[Entries taken from a collection]
Definition enable (p : pool) : bool := m_enable p.
Definition set_enable (p : pool) (value : bool) : pool :=
  {| m_ready := m_ready p; m_busy := m_busy p; m_capacity := m_capacity p; m_enable := value;
     next_node := next_node p; closed := closed p |}.
Definition capacity (p : pool) (value : Z) : pool :=
  {| m_ready := m_ready p; m_busy := m_busy p; m_capacity := value; m_enable := m_enable p;
     next_node := next_node p; closed := closed p |}.

(** checkout: an idle connection to [host], or a new node while there is room.
    The exception thrown when the pool is disabled is caught by the function
    itself, which then returns the end iterator. *)
Definition checkout (p : pool) (host : bytes) : pool_object * pool :=
  if negb (m_enable p) then (None, p)
  else
    match extract (fun d => bool_decide (ep d = host)) (m_ready p) with
    | Some (d, ready) => (Some (node d), with_lists p ready (d :: m_busy p))
    | None =>
        if zlen (m_busy p) + zlen (m_ready p) <? m_capacity p then
          let d := {| node := next_node p; ep := c_str host; socket := -1; ttl := 0 |} in
          (Some (next_node p),
           {| m_ready := m_ready p; m_busy := d :: m_busy p; m_capacity := m_capacity p;
              m_enable := m_enable p; next_node := S (next_node p); closed := closed p |})
        else (None, p)
    end.

(** checkin, with [conn_pool_ttl] in seconds; [value] becomes the end iterator. *)
Definition checkin (p : pool) (value : pool_object) (now conn_pool_ttl : Z) : pool_object * pool :=
  (None,
   match extract (fun d => bool_decide (Some (node d) = value)) (m_busy p) with
   | Some (d, busy) =>
       if socket d =? -1 then with_lists p (m_ready p) busy
       else with_lists p ({| node := node d; ep := ep d; socket := socket d;
                             ttl := now + conn_pool_ttl * second |} :: m_ready p) busy
   | None => p
   end).

Definition valid (value : pool_object) : bool := bool_decide (value <> None).

Definition get_ready_size (p : pool) : Z := zlen (m_ready p).
Definition get_busy_size (p : pool) : Z := zlen (m_busy p).

(** The assignment [m_pool_obj->socket = s] of a holder of the object. *)
Definition set_socket (p : pool) (id : nat) (s : Z) : pool :=
  let upd := map (fun d => if bool_decide (node d = id)
                           then {| node := node d; ep := ep d; socket := s; ttl := ttl d |} else d) in
  with_lists p (upd (m_ready p)) (upd (m_busy p)).

(** Descriptors closed by a pass over [l]: [assigned s] tells whether
    [sock.assign] accepts the descriptor. *)
Definition closes (assigned : Z -> bool) (l : list ep_descr) : list Z :=
  filter (fun s => negb (s =? -1) && assigned s) (map socket l).

(** The locked block of routine: connections whose time is over are shut down
    and dropped. *)
Definition monitor (p : pool) (now : Z) (assigned : Z -> bool) : pool :=
  {| m_ready := filter (fun d => now < ttl d) (m_ready p);
     m_busy := m_busy p; m_capacity := m_capacity p; m_enable := m_enable p;
     next_node := next_node p;
     closed := closed p ++ closes assigned (filter (fun d => ~ now < ttl d) (m_ready p)) |}.

Definition cleanup (p : pool) (assigned : Z -> bool) : pool :=
  {| m_ready := []; m_busy := []; m_capacity := m_capacity p; m_enable := m_enable p;
     next_node := next_node p;
     closed := closed p ++ closes assigned (m_busy p) ++ closes assigned (m_ready p) |}.

(** One iteration of the loop of routine at clock reading [now]: the next time
    for a pass, and the pool. *)
Definition routine_step (tp : Z) (p : pool) (now : Z) (assigned : Z -> bool) : Z * pool :=
  if now <? tp then (tp, p) else (now + 30 * second, monitor p now assigned).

Problem. Your answer must be the lines above from the one containing "[sock.assign] accepts the descriptor. *)" to the one containing "filter (fun s", both included, restated word for word.

Answer area.
    [sock.assign] accepts the descriptor. *)
Definition closes (assigned : Z -> bool) (l : list ep_descr) : list Z :=
  filter (fun s => negb (s =? -1) && assigned s) (map socket l).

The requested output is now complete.